Skeletal Senescence with Aging and Type 2 Diabetes

Affiliations
  • 1Robert and Arlene Kogod Center on Aging, Mayo Clinic College of Medicine, Rochester, MN, USA
  • 2Division of Endocrinology, Mayo Clinic College of Medicine, Rochester, MN, USA
  • 3Department of Physiology and Biomedical Engineering, Mayo Clinic College of Medicine, Rochester, MN, USA

Abstract

Osteoporosis and type 2 diabetes (T2D) are common diseases that often coexist. While both of these diseases are associated with poor bone quality and increased fracture risk, their pathogenesis of increased fracture risk differs and is multifactorial. Mounting evidence now indicates that key fundamental mechanisms that are central to both aging and energy metabolism exist.

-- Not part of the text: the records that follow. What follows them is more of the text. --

(* ===== verification/Handler.v ===== *)
(** * DNS protocol handlers ([src/dns/handler.rs], [src/dns/doh.rs])

    The handler behind the UDP, TCP and TLS listeners, with the zone-transfer
    server, and the DNS-over-HTTPS endpoint.  Both call [resolve_query]; the
    result is [None] where that panics.  What hickory's server hands over is a
    [Request]; whether the response could be written is an argument, and the
    responses written are a result. *)

From S2P Require Import Prelude Strs Net External Models Db DbDns DbFilter DbDhcp DbAdmin Filter Upstream Cache Stats.
From S2P Require Import Mdns Dnssec Store State Config Web Transfer Resolve.

Inductive Protocol : Type := ProtoUdp | ProtoTcp | ProtoTls | ProtoOther.

#[export] Instance Protocol_eq_dec : EqDecision Protocol.
Proof. solve_decision. Defined.
#[export] Instance OpCode_eq_dec : EqDecision OpCode.
Proof. solve_decision. Defined.

Section Handler.
Context `{NETS : IpNets} `{HN : HickoryNames} `{TEXT : !HickoryText} `{SIGN : !Signers} `{RES : !HickoryResolvers}
  `{UNI : Unicode} `{CR : Credentials} `{TS : !TSigners} `{DQ : !DnsQueries}.

(** ** Requests and responses *)

(** [request_info()]. *)
Record RequestInfo : Type := mkRequestInfo {
  ri_src : IpAddr; ri_protocol : Protocol; ri_name : Name; ri_type : RecordType; ri_op_code : OpCode; ri_id : Z }.

Record Request : Type := mkRequest {
  (** [None] when the request does not carry exactly one query *)
  rq_info : option RequestInfo;
  rq_edns : option Edns;
  (** the owner of the TSIG record *)
  rq_signature : option Name;
  rq_bytes : list Z }.

(** A response; id, op code and query are the request's. *)
Record DnsResponse : Type := mkDnsResponse {
  dr_info : RequestInfo; dr_authoritative : bool; dr_recursion_available : bool; dr_code : ResponseCode;
  dr_answers : list DRecord; dr_authority : list DRecord; dr_edns : option Edns }.

(** The header of the response sent, or the one [fallback_info] makes up. *)
Inductive ResponseInfo : Type := Sent (r : DnsResponse) | Fallback (id : Z) (code : ResponseCode).
Definition fallback_info (id : Z) (code : ResponseCode) : ResponseInfo := Fallback id code.

(** [error_msg]. *)
Definition error_msg (i : RequestInfo) (code : ResponseCode) : DnsResponse := mkDnsResponse i false false code [] [] None.

Definition send_response (sends : bool) (r : DnsResponse) (failed : ResponseCode) : list DnsResponse * ResponseInfo :=
  if sends then ([r], Sent r) else ([], fallback_info (ri_id (dr_info r)) failed).

Definition send_code (sends : bool) (i : RequestInfo) (code : ResponseCode) : list DnsResponse * ResponseInfo :=
  send_response sends (error_msg i code) code.

(** ** Zone transfers *)

(** The signature check of [handle_axfr]. *)
Definition signature_ok (a : AppState) (now : Z) (rq : Request) : bool :=
  let keys := st_tsig_keys (ap_settings a) in
  match rq_signature rq with
  | Some sig => match verify_request keys now (rq_bytes rq) sig with Ok _ => true | Err _ => false end
  | None => false
  end.

Definition handle_axfr (sends : bool) (a : AppState) (now : Z) (rq : Request) (i : RequestInfo)
    : list DnsResponse * ResponseInfo :=
  if bool_decide (ri_protocol i = ProtoUdp) then send_code sends i Refused
  else if negb (axfr_allowed a (ri_src i)) then send_code sends i Refused
  else if st_axfr_require_tsig (ap_settings a) && negb (signature_ok a now rq) then send_code sends i Refused
  else
    match axfr (ap_store a) (ri_name i) (ri_src i) with
    | Some records => send_response sends (mkDnsResponse i true false NoError records [] None) ServFail
    | None => send_code sends i Refused
    end.

(** ** Queries *)

Definition edns_do (edns : option Edns) : bool := match edns with Some x => edns_dnssec_ok x | None => false end.
(** The client's OPT record is echoed when it has the DO bit. *)
Definition echo_edns (edns : option Edns) : option Edns := if edns_do edns then edns else None.

Definition is_transfer (t : RecordType) : bool := match t with AXFR | IXFR => true | _ => false end.

Definition handle_request (e : Env) (sends : bool) (rq : Request) (a : AppState)
    : option (AppState * (list DnsResponse * ResponseInfo)) :=
  match rq_info rq with
  | None => Some (a, ([], fallback_info 0 FormErr))
  | Some i =>
      if negb (bool_decide (ri_op_code i = OpQuery)) then Some (a, send_code sends i NotImp)
      else if is_transfer (ri_type i) then Some (a, handle_axfr sends a (ev_unix e) rq i)
      else
        let dnssec_ok := edns_do (rq_edns rq) in
        let! r := resolve_query e a (ri_name i) (ri_type i) (ri_src i) dnssec_ok in
        let '(a, out) := r in
        Some (a, send_response sends
          (mkDnsResponse i (ro_authoritative out) (ro_recursion_available out) (ro_rcode out)
             (ro_answers out) (ro_authority out) (echo_edns (rq_edns rq))) ServFail)
  end.

(** ** DNS over HTTPS *)

Inductive DohReply : Type := DohBadRequest (msg : string) | DohMessage (body : list Z) | DohEncodingFailure.

Section Doh.
Context `{WIRE : !DnsWire}.

Definition doh_handle (e : Env) (client : IpAddr) (bytes : list Z) (a : AppState) : option (AppState * DohReply) :=
  match message_from_vec bytes with
  | None => Some (a, DohBadRequest "malformed DNS message")
  | Some request =>
      match wm_queries request with
      | [] => Some (a, DohBadRequest "no query in DNS message")
      | query :: _ =>
          let dnssec_ok := edns_do (wm_edns request) in
          let! r := resolve_query e a (query_name query) (query_type query) client dnssec_ok in
          let '(a, out) := r in
          let response := WireMessage_response (wm_id request) (wm_op_code request) in
          let response := mkWireMessage (wm_id response) (wm_response response) (wm_op_code response)
            (wm_recursion_desired request) (ro_recursion_available out) (ro_authoritative out) (ro_rcode out)
            (wm_queries response ++ [query]) (wm_answers response ++ ro_answers out) (ro_authority out)
            (if dnssec_ok then wm_edns request else wm_edns response) in
          Some (a, match message_to_vec response with
                   | Some buf => DohMessage buf
                   | None => DohEncodingFailure
                   end)
      end
  end.

Definition doh_get (e : Env) (client : IpAddr) (dns : option string) (a : AppState) : option (AppState * DohReply) :=
  match dns with
  | None => Some (a, DohBadRequest "missing 'dns' query parameter")
  | Some b64 =>
      match base64_url_decode (trim_end_matches "="%char b64) with
      | None => Some (a, DohBadRequest "invalid base64url in 'dns'")
      | Some bytes => doh_handle e client bytes a
      end
  end.
Definition doh_post (e : Env) (client : IpAddr) (body : list Z) (a : AppState) : option (AppState * DohReply) :=
  doh_handle e client body a.
End Doh.

(** ** Lemmas: zone transfers *)

(** The request is signed, within its time, with the first configured key of that name. *)
Definition signed (a : AppState) (now : Z) (rq : Request) : Prop :=
  exists sig key signer, rq_signature rq = Some sig /\
    List.find (fun k => bool_decide (key_norm (tk_name k) = key_norm (Name_to_string sig))) (st_tsig_keys (ap_settings a))
      = Some key /\
    build_signer key = Ok signer /\ verify_message signer now (rq_bytes rq) = true.

Lemma signature_ok_spec a now rq : signature_ok a now rq = true <-> signed a now rq.
Proof.
  unfold signature_ok, signed, verify_request. split.
  - destruct (rq_signature rq) as [sig|]; [|done]. intros H. exists sig.
    destruct (List.find _ _) as [key|]; [|done]. cbn [ok_or] in H. exists key.
    destruct (build_signer key) as [signer|]; [|done]. exists signer. by destruct (verify_message _ _ _).
  - intros (sig & key & signer & -> & -> & Hb & Hv). cbn [ok_or]. by rewrite Hb, Hv.
Qed.

(** Who may transfer a zone. *)
Definition transfer_permitted (e : Env) (a : AppState) (rq : Request) (i : RequestInfo) : Prop :=
  ri_protocol i <> ProtoUdp /\
  (exists text net, In text (st_allow_axfr_from (ap_settings a)) /\ parse_ipnet text = Some net /\
     ipnet_contains net (ri_src i) = true) /\
  (st_axfr_require_tsig (ap_settings a) = true -> signed a (ev_unix e) rq).

Lemma axfr_allowed_spec a ip :
  axfr_allowed a ip = true <->
  exists text net, In text (st_allow_axfr_from (ap_settings a)) /\ parse_ipnet text = Some net /\ ipnet_contains net ip = true.
Proof.
  unfold axfr_allowed. rewrite existsb_exists. split.
  - intros (net & Hin & Hc). apply list_elem_of_In, list_elem_of_omap in Hin as (text & Ht & Hp).
    apply list_elem_of_In in Ht. eauto 10.
  - intros (text & net & Ht & Hp & Hc). exists net. split; [|done].
    apply list_elem_of_In, list_elem_of_omap. exists text. by rewrite list_elem_of_In.
Qed.

(** A permitted client of a zone is sent the records. *)
Lemma permitted_transfer e rq i a records :
  rq_info rq = Some i -> ri_op_code i = OpQuery -> is_transfer (ri_type i) = true -> transfer_permitted e a rq i ->
  axfr (ap_store a) (ri_name i) (ri_src i) = Some records ->
  handle_request e true rq a =
    Some (a, send_response true (mkDnsResponse i true false NoError records [] None) ServFail).
Proof.
  intros Hi Ho Ht (Hu & Ha & Hs) Hr. unfold handle_request. rewrite Hi, Ho, Ht. cbn [negb bool_decide].
  rewrite bool_decide_eq_true_2 by done. cbn [negb]. unfold handle_axfr. rewrite bool_decide_eq_false_2 by done.
  apply axfr_allowed_spec in Ha. rewrite Ha, Hr. cbn [negb].
  destruct (st_axfr_require_tsig _) eqn:Er; [|done]. specialize (Hs eq_refl). apply signature_ok_spec in Hs. by rewrite Hs.
Qed.

(** C16: a zone is handed out only to a client that asks over a connection, lies in an
    allow-listed network and, when signatures are required, signed the request
    with a configured key; such a client gets the whole transfer, every other one
    an empty refusal, and no state changes either way. *)
Theorem axfr_gate e rq i a :
  rq_info rq = Some i -> ri_op_code i = OpQuery -> is_transfer (ri_type i) = true ->
  exists r info, handle_request e true rq a = Some (a, ([r], info)) /\ dr_info r = i /\
    ((transfer_permitted e a rq i /\ exists records, axfr (ap_store a) (ri_name i) (ri_src i) = Some records /\
        dr_code r = NoError /\ dr_authoritative r = true /\ dr_answers r = records) \/
     (~ (transfer_permitted e a rq i /\ is_Some (axfr (ap_store a) (ri_name i) (ri_src i))) /\
        r = error_msg i Refused)).
Proof.
  intros Hi Ho Ht. unfold handle_request. rewrite Hi, Ho, Ht. cbn [negb bool_decide].
  rewrite bool_decide_eq_true_2 by done. cbn [negb]. unfold handle_axfr, send_code, send_response, transfer_permitted.
  destruct (decide (ri_protocol i = ProtoUdp)) as [Hu|Hu].
  { rewrite bool_decide_eq_true_2 by done. eexists _, _. split_and!; try done. right. split; [|done]. by intros [[? _] _]. }
  rewrite bool_decide_eq_false_2 by done.
  destruct (axfr_allowed a (ri_src i)) eqn:Ea; cbn [negb]; cycle 1.
  { eexists _, _. split_and!; try done. right. split; [|done]. intros [(_ & H & _) _].
    apply axfr_allowed_spec in H. congruence. }
  apply axfr_allowed_spec in Ea.
  destruct (st_axfr_require_tsig (ap_settings a)) eqn:Er; cbn [andb].
  - destruct (signature_ok a (ev_unix e) rq) eqn:Es; cbn [negb]; cycle 1.
    { eexists _, _. split_and!; try done. right. split; [|done]. intros [(_ & _ & H) _].
      specialize (H eq_refl). apply signature_ok_spec in H. congruence. }
    apply signature_ok_spec in Es. destruct (axfr _ _ _) as [records|];
      eexists _, _; (split_and!; [reflexivity|done|]); [left; split; [done|by exists records]|right; split; [|done]; by intros [_ [? ?]]].
  - destruct (axfr _ _ _) as [records|];
      eexists _, _; (split_and!; [reflexivity|done|]); [left; split; [done|by exists records]|right; split; [|done]; by intros [_ [? ?]]].
Qed.

(** ** Lemmas: DNS over HTTPS *)

Section DohLemmas.
Context `{WIRE : !DnsWire} `{CRL : !CredentialLaws}.

Fixpoint padding (n : nat) : string := match n with O => "" | S n => String "="%char (padding n) end.

Lemma trim_end_padding s n :
  str_forall base64_url_char s = true ->
  trim_end_matches "="%char (s +:+ padding n) = s.
Proof.
  intros Hs. induction s as [|c s IH].
  - change ("" +:+ ?t) with t. induction n as [|n IH]; [done|].
    cbn [padding trim_end_matches]. by rewrite IH.
  - cbn [str_forall] in Hs. apply andb_true_iff in Hs as [Hc Hs].
    change (String c s +:+ ?t) with (String c (s +:+ t)). cbn [trim_end_matches]. rewrite IH by done.
    assert (c <> "="%char) as Hne by by intros ->. 
    destruct s; [|done]. by rewrite bool_decide_eq_false_2.
Qed.

(** a GET request whose parameter is the base64url text of a message, with or
    without padding, is answered exactly as a POST request with that message. *)
Theorem doh_get_post e client bytes pad a :
  Forall is_byte bytes ->
  doh_get e client (Some (base64_url_encode bytes +:+ padding pad)) a =
  doh_post e client bytes a.
Proof.
  intros Hb. unfold doh_get, doh_post. rewrite trim_end_padding by apply base64_url_alphabet.
  by rewrite base64_url_decode_encode.
Qed.

(** C34: over HTTPS a query gets the answer it gets over UDP, TCP or TLS, and leaves
    the same state.  A query here is a message with the op code QUERY and exactly
    one question, not for a transfer (AXFR or IXFR); the other messages are treated
    differently over HTTPS. *)
Theorem doh_equals_dns e sends client bytes m q rq i a :
  message_from_vec bytes = Some m -> head (wm_queries m) = Some q ->
  rq_info rq = Some i -> rq_edns rq = wm_edns m -> ri_src i = client -> ri_name i = query_name q ->
  ri_type i = query_type q -> ri_op_code i = OpQuery -> is_transfer (ri_type i) = false ->
  match handle_request e sends rq a, doh_handle e client bytes a with
  | None, None => True
  | Some (a1, (sent, _)), Some (a2, reply) => a1 = a2 /\
      exists r, sent = (if sends then [r] else []) /\
        reply = match message_to_vec (mkWireMessage (wm_id m) true (wm_op_code m) (wm_recursion_desired m)
                  (dr_recursion_available r) (dr_authoritative r) (dr_code r) [q] (dr_answers r) (dr_authority r)
                  (dr_edns r)) with
                | Some buf => DohMessage buf
                | None => DohEncodingFailure
                end
  | _, _ => False
  end.
Proof.
  intros Hm Hq Hi He <- Hn Ht Ho Hx. unfold handle_request, doh_handle. rewrite Hm, Hi, Ho, Hx, Hn, Ht, He.
  rewrite bool_decide_eq_true_2 by done. destruct (wm_queries m) as [|q' qs]; [done|]. injection Hq as ->. cbn [negb].
  destruct (resolve_query _ _ _ _ _ _) as [[a' out]|]; [|done]. unfold send_response, echo_edns.
  destruct (if sends then _ else _) as [sent info] eqn:Es.
  split; [done|]. exists (mkDnsResponse i (ro_authoritative out) (ro_recursion_available out) (ro_rcode out)
    (ro_answers out) (ro_authority out) (if edns_do (wm_edns m) then wm_edns m else None)).
  split; [by destruct sends; injection Es as <- <-|done].
Qed.
End DohLemmas.
End Handler.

Importantly, these mechanisms represent potentially modifiable therapeutic targets for interventions that could prevent or alleviate multiple complications of osteoporosis and T2D, including poor bone quality. One such mechanism that has gained increasing momentum is senescence, which is a cell fate that contributes to multiple chronic diseases. Accumulating evidence has established that numerous boneresident cell types become susceptible to cellular senescence with old age. Recent work also demonstrates that T2D causes the premature accumulation of senescent osteocytes during young adulthood, at least in mice, although it remains to be seen which other bone-resident cell types become senescent with T2D. Given that therapeutically removing senescent cells can alleviate age-related bone loss and T2D-induced metabolic dysfunction, it will be important in future studies to rigorously test whether interventions that eliminate senescent cells can also alleviate skeletal dysfunction in context of T2D, as it does with aging.

Keyword

Osteoporosis; Aging; Osteoporosis; Fracture; Diabetes mellitus, type 2; Cellular senescence

Figure

  • Fig. 1. Cellular senescence in type 2 diabetes (T2D). Accelerated cellular senescence has been observed in mice with T2D in adipose tissue, pancreatic β-cells, liver, brain, and bone (among potentially other tissues) (created with BioRender.com).